_INFORMATION SHOWN:_
-=-=-=-=-
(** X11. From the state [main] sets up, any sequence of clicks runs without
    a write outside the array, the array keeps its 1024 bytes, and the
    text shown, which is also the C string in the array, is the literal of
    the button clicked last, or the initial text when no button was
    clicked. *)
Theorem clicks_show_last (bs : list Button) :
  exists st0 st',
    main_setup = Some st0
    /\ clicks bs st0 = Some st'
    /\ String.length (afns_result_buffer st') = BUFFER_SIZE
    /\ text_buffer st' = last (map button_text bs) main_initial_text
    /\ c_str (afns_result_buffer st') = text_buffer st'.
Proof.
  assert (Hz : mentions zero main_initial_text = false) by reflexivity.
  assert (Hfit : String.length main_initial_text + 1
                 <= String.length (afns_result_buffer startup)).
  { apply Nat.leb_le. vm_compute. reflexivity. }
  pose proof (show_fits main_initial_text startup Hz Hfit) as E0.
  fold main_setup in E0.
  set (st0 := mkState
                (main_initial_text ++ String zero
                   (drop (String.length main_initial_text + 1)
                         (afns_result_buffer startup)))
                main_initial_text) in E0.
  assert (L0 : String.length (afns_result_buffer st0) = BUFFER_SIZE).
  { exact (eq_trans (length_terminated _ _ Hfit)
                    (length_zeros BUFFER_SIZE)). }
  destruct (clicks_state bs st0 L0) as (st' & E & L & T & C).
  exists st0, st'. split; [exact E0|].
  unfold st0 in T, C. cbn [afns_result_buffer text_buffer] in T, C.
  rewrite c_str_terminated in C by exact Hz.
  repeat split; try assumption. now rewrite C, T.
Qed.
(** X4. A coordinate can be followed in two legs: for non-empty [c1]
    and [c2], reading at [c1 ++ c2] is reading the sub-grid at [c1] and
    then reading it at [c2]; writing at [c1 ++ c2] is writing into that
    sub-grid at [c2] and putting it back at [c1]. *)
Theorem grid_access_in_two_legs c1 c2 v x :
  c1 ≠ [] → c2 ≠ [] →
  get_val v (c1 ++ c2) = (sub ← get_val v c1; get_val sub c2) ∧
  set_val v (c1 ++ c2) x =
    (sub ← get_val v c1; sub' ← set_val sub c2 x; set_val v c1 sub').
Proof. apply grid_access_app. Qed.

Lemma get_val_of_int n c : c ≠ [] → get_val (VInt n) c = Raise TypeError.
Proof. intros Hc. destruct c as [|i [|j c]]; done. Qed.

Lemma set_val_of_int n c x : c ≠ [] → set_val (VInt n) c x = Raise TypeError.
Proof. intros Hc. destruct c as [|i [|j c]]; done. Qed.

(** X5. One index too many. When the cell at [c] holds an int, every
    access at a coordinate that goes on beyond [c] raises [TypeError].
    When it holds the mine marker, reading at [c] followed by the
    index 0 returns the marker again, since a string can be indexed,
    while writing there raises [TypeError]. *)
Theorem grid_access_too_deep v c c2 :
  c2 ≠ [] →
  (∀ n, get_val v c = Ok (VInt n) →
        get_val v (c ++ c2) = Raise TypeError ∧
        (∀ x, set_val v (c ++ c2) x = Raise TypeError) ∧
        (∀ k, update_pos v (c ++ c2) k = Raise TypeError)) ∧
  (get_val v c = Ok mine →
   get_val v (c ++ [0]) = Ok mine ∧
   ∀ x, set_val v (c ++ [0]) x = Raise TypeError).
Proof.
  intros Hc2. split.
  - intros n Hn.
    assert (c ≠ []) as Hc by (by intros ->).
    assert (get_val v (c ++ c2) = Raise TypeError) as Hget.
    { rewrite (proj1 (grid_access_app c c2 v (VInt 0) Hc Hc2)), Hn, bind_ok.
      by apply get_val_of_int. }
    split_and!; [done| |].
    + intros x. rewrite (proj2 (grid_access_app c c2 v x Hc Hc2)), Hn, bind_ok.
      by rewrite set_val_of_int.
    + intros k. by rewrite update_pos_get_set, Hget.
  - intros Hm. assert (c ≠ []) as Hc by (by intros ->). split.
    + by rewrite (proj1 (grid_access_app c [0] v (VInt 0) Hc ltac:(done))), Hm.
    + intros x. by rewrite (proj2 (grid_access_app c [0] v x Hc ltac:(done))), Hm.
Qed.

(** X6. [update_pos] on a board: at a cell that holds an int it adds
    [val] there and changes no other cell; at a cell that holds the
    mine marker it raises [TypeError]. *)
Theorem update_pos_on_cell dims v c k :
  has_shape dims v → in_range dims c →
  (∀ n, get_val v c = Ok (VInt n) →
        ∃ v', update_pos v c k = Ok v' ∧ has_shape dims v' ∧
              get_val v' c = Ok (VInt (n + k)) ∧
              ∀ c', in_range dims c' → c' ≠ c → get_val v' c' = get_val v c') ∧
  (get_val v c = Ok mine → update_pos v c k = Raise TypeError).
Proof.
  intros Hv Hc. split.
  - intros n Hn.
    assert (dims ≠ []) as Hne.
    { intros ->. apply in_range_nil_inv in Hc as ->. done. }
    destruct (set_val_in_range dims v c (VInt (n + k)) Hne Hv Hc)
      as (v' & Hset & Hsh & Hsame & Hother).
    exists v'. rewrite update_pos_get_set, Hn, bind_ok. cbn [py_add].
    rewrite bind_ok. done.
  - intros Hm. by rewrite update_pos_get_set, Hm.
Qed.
-=-=-=-=-
_WHAT YOU ARE ASKED TO DO:_ Filter the data above down to lines with the word "Lemma", and copy them.

_SOLUTION FOR THIS TASK:_
Lemma get_val_of_int n c : c ≠ [] → get_val (VInt n) c = Raise TypeError.
Lemma set_val_of_int n c x : c ≠ [] → set_val (VInt n) c x = Raise TypeError.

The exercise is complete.